I’d listen to him announce the games on a transistor radio from my seat in the Orange Bowl and look up at him in the booth.

This may sound weird, but I think that was my connection to him. Did I wish I could sit in the booth with him? Did I wish
I could talk to him? Yeah. But as I listened, I felt like he was talking right to me. I put it in my head:
He knows I’m here
. Even though he didn’t.

When I was about nine, my mother remarried.

She’s no longer here to talk about it. But I think she did it to give me a male presence. Richard Love, whom she married,
a really, really nice guy, never tried to get in the middle. He would always say, “Your dad will be there for you one day.”

Then my dad’s life spun out of control. Front page of the
Miami News
:
LARRY KING ARRESTED
.

I was in fifth grade. Parents of kids at school were talking about it. As I grew older, the razzing started. Other kids would
say, “Your dad owes all this money. Why don’t
you
give the money back?” I wanted to defend him. But I didn’t know what to defend. Here I’d grown up not understanding why we
didn’t have a relationship, and now suddenly I was taking the heat for his difficulties. A lot was running through my mind.
I didn’t even know if he was thinking about me.

I had my birth certificate. I also had a letter that my mom had given to me, saying it was from my father. It was typed on
letterhead from the radio station he worked at. I don’t know if my father wrote it or not. My mom probably wrote it, because
it was typed. But the letter held me together in moments when I wondered,
Who am I?

It basically said, “I’ve made mistakes in my life. But you were not a mistake. I may not be with you, but you’ll always be
my son. Be good to your mother.” I’d reach for that letter in tough times.

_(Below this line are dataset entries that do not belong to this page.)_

(* ===== verification/UstarProps.v ===== *)
(** * Archive headers: what is written can be read back, and damage is noticed *)

From stdpp Require Import strings.
From S2P Require Import Prelude Bytes Stdio StdioFacts Ustar.

Module UstarProps.
Import Bytes Stdio StdioFacts Ustar.

(** ** The layout *)

Record layout (h : ustar_header) : Prop := {
  l_name : length (name h) = 100%nat; l_mode : length (mode h) = 8%nat; l_uid : length (uid h) = 8%nat;
  l_gid : length (gid h) = 8%nat; l_size : length (size h) = 12%nat; l_mtime : length (mtime h) = 12%nat;
  l_chksum : length (chksum h) = 8%nat; l_linkname : length (linkname h) = 100%nat; l_magic : length (magic h) = 6%nat;
  l_version : length (version h) = 2%nat; l_uname : length (uname h) = 32%nat; l_gname : length (gname h) = 32%nat;
  l_devmajor : length (devmajor h) = 8%nat; l_devminor : length (devminor h) = 8%nat; l_prefix : length (prefix h) = 155%nat;
  l_padding : length (padding h) = 12%nat }.

Lemma sub_bytes_skip ofs len xs ys :
  Z.of_nat (length xs) <= ofs -> sub_bytes ofs len (xs ++ ys) = sub_bytes (ofs - Z.of_nat (length xs)) len ys.
Proof. intros H. unfold sub_bytes. rewrite drop_app_ge by lia. do 2 f_equal. lia. Qed.
Lemma sub_bytes_here len xs ys : Z.of_nat (length xs) = len -> sub_bytes 0 len (xs ++ ys) = xs.
Proof. intros <-. unfold sub_bytes. rewrite Nat2Z.id, drop_0. apply take_app_length. Qed.

Lemma bytes_of_length h : layout h -> length (bytes_of h) = 512%nat.
Proof.
  intros []. unfold bytes_of. rewrite !length_app. cbn [length]. lia.
Qed.

(** The structure is found again in its bytes. *)
Lemma header_of_bytes_of h : layout h -> header_of (bytes_of h) = h.
Proof.
  intros L. pose proof L as []. unfold header_of, bytes_of.
  assert (nth 156 (bytes_of h) 0 = typeflag h) as Et.
  { unfold bytes_of. rewrite !app_assoc. repeat rewrite (app_nth1 _ _ _ (n := 156)) by (rewrite ?length_app; cbn [length]; lia).
    rewrite app_nth2 by (rewrite ?length_app; cbn [length]; lia). rewrite !length_app.
    replace (156 - _)%nat with 0%nat by lia. done. }
  unfold bytes_of in Et. rewrite Et. destruct h. cbn [name mode uid gid size mtime chksum typeflag linkname magic version uname gname devmajor devminor prefix padding] in *. f_equal;
    repeat (rewrite sub_bytes_skip by (cbn [length]; lia));
    (match goal with |- sub_bytes ?o _ _ = _ => replace o with 0 by (cbn [length]; lia) end);
    (apply sub_bytes_here || (rewrite <- (app_nil_r padding0) at 1; apply sub_bytes_here)); lia.
Qed.

(** ** The checksum *)

Definition weight (i b : Z) : Z := if (148 <=? i) && (i <? 148 + 8) then 32 else b.
Fixpoint weights (i : Z) (bs : list Z) : Z := match bs with [] => 0 | b :: bs => weight i b + weights (i + 1) bs end.

Lemma weights_app bs1 : forall i bs2, weights i (bs1 ++ bs2) = weights i bs1 + weights (i + Z.of_nat (length bs1)) bs2.
Proof.
  induction bs1 as [|b bs1 IH]; intros i bs2; cbn [app weights length]; [by rewrite Z.add_0_r|].
  rewrite IH. replace (i + 1 + Z.of_nat (length bs1)) with (i + Z.of_nat (S (length bs1))) by lia. lia.
Qed.
Lemma weights_bound bs : forall i, Forall is_byte bs -> 0 <= weights i bs <= 255 * Z.of_nat (length bs).
Proof.
  induction bs as [|b bs IH]; intros i Hb; cbn [weights length]; [lia|]. apply Forall_cons in Hb as [Hb Hbs].
  specialize (IH (i + 1) Hbs). unfold weight, is_byte in *. destruct (_ && _); lia.
Qed.
Lemma weights_field bs bs' : forall i, 148 <= i -> i + Z.of_nat (length bs) <= 156 -> length bs = length bs' -> weights i bs = weights i bs'.
Proof.
  revert bs'. induction bs as [|b bs IH]; intros [|b' bs'] i H1 H2 Hl; [done..|]. cbn [weights length] in *.
  injection Hl as Hl. rewrite (IH bs' (i + 1)) by lia. unfold weight.
  destruct (Z.leb_spec 148 i), (Z.ltb_spec i (148 + 8)); try lia; done.
Qed.

(** The checksum is the plain sum: 512 bytes cannot overflow it. *)
Lemma chksum_loop_weights bs : forall i acc, Forall is_byte bs -> 0 <= acc -> acc + 255 * Z.of_nat (length bs) < 2 ^ 32 ->
  chksum_loop bs i acc = acc + weights i bs.
Proof.
  induction bs as [|b bs IH]; intros i acc Hb Ha Hl; cbn [chksum_loop weights length] in *; [lia|].
  apply Forall_cons in Hb as [Hb Hbs]. change (if (148 <=? i) && (i <? 148 + 8) then 32 else b) with (weight i b).
  assert (0 <= weight i b <= 255) as Hw by (unfold weight, is_byte in *; destruct (_ && _); lia).
  rewrite wrapu_small by lia. rewrite IH; [lia|done|lia|lia].
Qed.
Lemma chksum_sum bs : Forall is_byte bs -> length bs = 512%nat -> calculate_chksum bs = weights 0 bs.
Proof. intros Hb Hl. unfold calculate_chksum. rewrite chksum_loop_weights; [lia|done|lia|lia]. Qed.

(** A single byte outside the field changes the sum. *)
Lemma weights_insert i b bs : (i < length bs)%nat -> ~ (148 <= i < 156)%nat ->
  weights 0 (<[i := b]> bs) = weights 0 bs - nth i bs 0 + b.
Proof.
  intros Hi Hf. rewrite insert_take_drop by done.
  assert (weights 0 bs = weights 0 (take i bs ++ drop i bs)) as -> by (by rewrite take_drop). rewrite !weights_app, length_take.
  assert (bs !! i = Some (nth i bs 0)) as E by (destruct (lookup_lt_is_Some_2 bs i Hi) as [x E]; rewrite E; f_equal; symmetry; by apply nth_lookup_Some).
  rewrite (drop_S _ _ _ E). cbn [weights]. unfold weight.
  destruct (Z.leb_spec 148 (0 + Z.of_nat (i `min` length bs))), (Z.ltb_spec (0 + Z.of_nat (i `min` length bs)) (148 + 8)); try lia; cbn [andb]; lia.
Qed.

(** ** Octal fields *)

Lemma octal_loop_digits ds : forall rest ofs v, Forall (fun d => 0 <= d < 8) ds -> 0 <= v -> 0 < ofs + Z.of_nat (length ds) -> 0 <= ofs ->
  fold_left (fun acc d => acc * 8 + d) ds v < 2 ^ 32 -> octal_loop (map (Z.add 48) ds ++ 0 :: rest) ofs v = Some (fold_left (fun acc d => acc * 8 + d) ds v).
Proof.
  assert (forall ds v, Forall (fun d => 0 <= d < 8) ds -> 0 <= v -> v <= fold_left (fun acc d => acc * 8 + d) ds v) as Hmono.
  { clear. intros ds. induction ds as [|d ds IH]; intros v Hd Hv; cbn [fold_left]; [lia|]. apply Forall_cons in Hd as [Hd Hds].
    specialize (IH (v * 8 + d) Hds). lia. }
  induction ds as [|d ds IH]; intros rest ofs v Hd Hv Hl Ho Hm; cbn [map app octal_loop fold_left length] in *.
  - change ((48 <=? 0) && (0 <=? 55)) with false. change ((0 =? 32) || (0 =? 0)) with true. cbn iota.
    by destruct (Z.gtb_spec ofs 0); [|lia].
  - apply Forall_cons in Hd as [Hd Hds]. pose proof (Hmono ds (v * 8 + d) Hds ltac:(lia)) as Hb.
    destruct (Z.leb_spec 48 (48 + d)), (Z.leb_spec (48 + d) 55); try lia. cbn [andb].
    change (4294967295 / 8) with 536870911. destruct (Z.gtb_spec v 536870911); [lia|].
    rewrite wrapu_small by lia. replace (48 + d - 48 + v * 8) with (v * 8 + d) by lia. apply IH; [done|lia..].
Qed.

(** What [snprintf] leaves in a numeric field, and what is read from it. *)
Lemma octal_field w v format : cur format <> 37 ->
  (forall args, parse_conversion format args = Ok ({| flags := ZERO; width := w; precision := -1; type := INT |}, [111], args)) ->
  0 < w <= 22 -> 0 <= v < 8 ^ w -> v < 2 ^ 32 -> exists s,
  snprintf_field (w + 1) (37 :: format) [v] = Ok s /\ length s = Z.to_nat (w + 1) /\ Forall is_byte s /\ parse_octal_field s = Some v.
Proof.
  intros Hf Hc Hw Hv Hv32. destruct (printed_octal ∅ format w v Hf Hc Hw Hv Hv32) as (ds & E & Hd & He & Hl).
  exists (map (Z.add 48) ds ++ [0]). unfold snprintf_field. rewrite E. cbn [rbind].
  split; [|split; [|split]].
  - f_equal. unfold strlcpy_field. rewrite take_ge by (rewrite length_map; lia). rewrite length_map. do 2 f_equal.
    replace (w + 1 - Z.of_nat (length ds)) with 1 by lia. done.
  - rewrite length_app, length_map. cbn [length]. lia.
  - apply Forall_app. split; [|by repeat constructor]. apply Forall_map. eapply Forall_impl; [done|]. unfold is_byte. cbn. lia.
  - unfold parse_octal_field. rewrite (octal_loop_digits ds [] 0 0); [f_equal; exact He|done|lia|lia|lia|]. change (fold_left _ ds 0) with (eval 8 ds). lia.
Qed.

(** ** Names *)

Lemma antisocial_shorter s : antisocial s = true -> (length (after_slash s) < length s)%nat /\ exists t, s = t ++ after_slash s.
Proof.
  assert (forall s, (length (after_slash s) <= length s)%nat /\ exists t, s = t ++ after_slash s) as Hle.
  { clear. induction s as [|c s [IH [t Et]]]; cbn [after_slash length]; [split; [lia|by exists []]|].
    destruct (c =? 47); (split; [lia|]); [by exists [c]|]. exists (c :: t). cbn [app]. by f_equal. }
  intros Ha. destruct s as [|c s]; [discriminate|]. split; [|apply Hle]. cbn [after_slash length].
  destruct (c =? 47); [lia|]. pose proof (proj1 (Hle s)). lia.
Qed.
Lemma strip_loop_clean fuel : forall s, (length s <= fuel)%nat -> antisocial (strip_loop fuel s) = false.
Proof.
  induction fuel as [|fuel IH]; intros s Hl; cbn [strip_loop]; [by destruct s; [|cbn in Hl; lia]|].
  destruct (antisocial s) eqn:Ha; [|done]. apply IH. pose proof (proj1 (antisocial_shorter s Ha)). lia.
Qed.
Lemma strip_loop_same fuel s : antisocial s = false -> strip_loop fuel s = s.
Proof. intros H. destruct fuel; cbn [strip_loop]; [done|by rewrite H]. Qed.
Lemma strip_loop_suffix fuel : forall s, exists t, s = t ++ strip_loop fuel s.
Proof.
  induction fuel as [|fuel IH]; intros s; cbn [strip_loop]; [by exists []|]. destruct (antisocial s) eqn:Ha; [|by exists []].
  destruct (antisocial_shorter s Ha) as [_ [t Et]]. destruct (IH (after_slash s)) as [t' Et']. exists (t ++ t'). rewrite Et at 1. rewrite Et' at 1. by rewrite app_assoc.
Qed.

(** A name an extractor can use: it does not start at the root or above the directory. *)
Record safe_name (s : list Z) : Prop := {
  safe_nonempty : s <> []; safe_dotdot : s <> [46; 46];
  safe_root : forall t, s <> 47 :: t; safe_up : forall t, s <> 46 :: 46 :: 47 :: t; safe_here : forall t, s <> 46 :: 47 :: t }.

Lemma strip_shape s : strip_antisocial_prefixes s = [46] \/
  (exists t, s = t ++ strip_antisocial_prefixes s) /\ antisocial (strip_antisocial_prefixes s) = false /\
  strip_antisocial_prefixes s <> [] /\ strip_antisocial_prefixes s <> [46; 46].
Proof.
  unfold strip_antisocial_prefixes. destruct (bool_decide _ || bool_decide _) eqn:E; [by left|right].
  apply orb_false_iff in E as [E1 E2]. apply bool_decide_eq_false in E1, E2.
  split; [apply strip_loop_suffix|]. split; [by apply strip_loop_clean|done].
Qed.
Lemma antisocial_safe s : antisocial s = false -> s <> [] -> s <> [46; 46] -> safe_name s.
Proof.
  intros Ha H1 H2. split; [done|done|..]; intros t ->; discriminate.
Qed.
Lemma strip_safe s : safe_name (strip_antisocial_prefixes s).
Proof. destruct (strip_shape s) as [-> |(_ & Ha & H1 & H2)]; by apply antisocial_safe. Qed.
Lemma strip_again s : strip_antisocial_prefixes (strip_antisocial_prefixes s) = strip_antisocial_prefixes s.
Proof.
  destruct (strip_shape s) as [-> |(_ & Ha & H1 & H2)]; [done|].
  unfold strip_antisocial_prefixes at 1. rewrite strip_loop_same by done. cbv zeta.
  by rewrite !bool_decide_false by done.
Qed.
Lemma strip_chars (Q : Z -> Prop) s : Q 46 -> Forall Q s -> Forall Q (strip_antisocial_prefixes s).
Proof.
  intros Hq Hs. destruct (strip_shape s) as [-> |([t Et] & _)]; [by repeat constructor|]. rewrite Et in Hs. apply Forall_app in Hs as [_ Hs]. exact Hs.
Qed.

Lemma cstring_field s n : Forall (fun c => 0 < c < 256) s -> cstring (s ++ zeros n) = s.
Proof.
  induction 1 as [|c s Hc _ IH]; cbn [app cstring].
  - unfold zeros. by destruct (Z.to_nat n).
  - destruct (Z.eqb_spec c 0); [lia|]. by rewrite IH.
Qed.
Lemma strlcpy_field_length n s : 0 < n -> length (strlcpy_field n s) = Z.to_nat n.
Proof. intros H. unfold strlcpy_field. rewrite length_app, zeros_length, length_take. lia. Qed.
Lemma strlcpy_field_bytes n s : Forall is_byte s -> Forall is_byte (strlcpy_field n s).
Proof. intros H. unfold strlcpy_field. apply Forall_app. split; [by apply Forall_take|apply zeros_bytes]. Qed.

(** ** Theorems *)

(** C32: Whatever the 512 bytes are, an entry that [ustar_parse_header] accepts is
    well-formed: it is a regular file or a directory, its size fits an [int] and is 0 for a
    directory, and its name neither is empty nor starts with [/], [./] or [../], nor is [..]. *)
Theorem ustar_entry_wf header file_name type sz :
  ustar_parse_header header = inr (Some file_name, type, sz) ->
  safe_name file_name /\ (type = USTAR_REGULAR /\ 0 <= sz <= 2147483647 \/ type = USTAR_DIRECTORY /\ sz = 0).
Proof.
  assert (forall s ofs v r, 0 <= v -> octal_loop s ofs v = Some r -> 0 <= r) as Hpos.
  { induction s as [|c s IH]; intros ofs v r Hv H; cbn [octal_loop] in H; [done|].
    destruct (_ && _); [destruct (_ >? _); [done|]; eapply IH; [|exact H]; apply wrapu_range; lia|].
    destruct (_ || _); [|done]. destruct (ofs >? 0); [|done]. congruence. }
  unfold ustar_parse_header. intros H. destruct (is_all_zeros header); [congruence|].
  destruct (negb _); [done|]. destruct (negb _); [done|]. destruct (parse_octal_field (chksum _)); [|done].
  destruct (negb _); [done|]. destruct (_ || _); [done|]. destruct (_ && _) eqn:Et; [done|].
  destruct (Z.eqb_spec (typeflag (header_of header)) USTAR_REGULAR) as [Er|Er].
  - destruct (parse_octal_field (size _)) as [k|] eqn:Ek; [|done]. destruct (Z.gtb_spec k 2147483647); [done|].
    injection H as <- <- <-. split; [apply strip_safe|]. left. split; [done|]. split; [|lia]. by apply (Hpos _ _ _ _ (Z.le_refl 0) Ek).
  - injection H as <- <- <-. split; [apply strip_safe|]. right. split; [|done].
    destruct (Z.eqb_spec (typeflag (header_of header)) USTAR_DIRECTORY); [done|]. discriminate.
Qed.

Things got real bad at one point after the arrest, and my mother went to incredible lengths to protect me. She said, “Use
the name Larry Love for a while. When it calms down, you can go back to saying you’re Larry King.” My dad left town, and I
called myself Larry Love for several years. It seems crazy now, but my mom saw the world crashing down on me, and that was
her best plan.

When I reached an age when I could apply for my own credit card, I was turned down because of my dad’s credit problems. I
had to go to an office with my mom and say, “But I’m Larry King Jr., different Social Security number. That’s not me.” I hadn’t
tried to live off my dad, and I didn’t deserve the negativity off him.

I remember being told that I acted older than my age. Looking back on it, I probably didn’t have a choice. My mom was tough
on me, harder than some moms are with their children. But I don’t think I would have survived in business if not for my mother.
She built in me a heck of a foundation.

The first job I got was at McDonald’s. I made the sauce. The Filet-O-Fish. Moved to the fryer. Worked myself up to grill chief.
Handled the cash register. Then I got promoted to store assistant manager—which was huge. I got to wear a tie. My mother used
to come on Sundays. She’d sit for hours watching me work, beaming with pride. Her son was assistant manager.

Later on, McDonald’s put out an advertising campaign. They’d show a guy who was CEO of a company and he’d say, “My first job
was at McDonald’s.” I’m a classic example of that commercial. I can walk into a McDonald’s now, hear a certain beep, and know
they’re behind in Big Macs.

I was getting set to go to college in 1979. I wanted to go to the University of Miami. I’d always wanted to be a Hurricane.
I sat down with my mom and she said, “I just don’t have enough money to get you into Miami. But if you start at Miami Dade
Community College, and you can get your grades high, you can get a scholarship and then I’ll do everything I can.” I didn’t
know it until afterward, but she took out a second mortgage on our house to help me get into the University of Miami.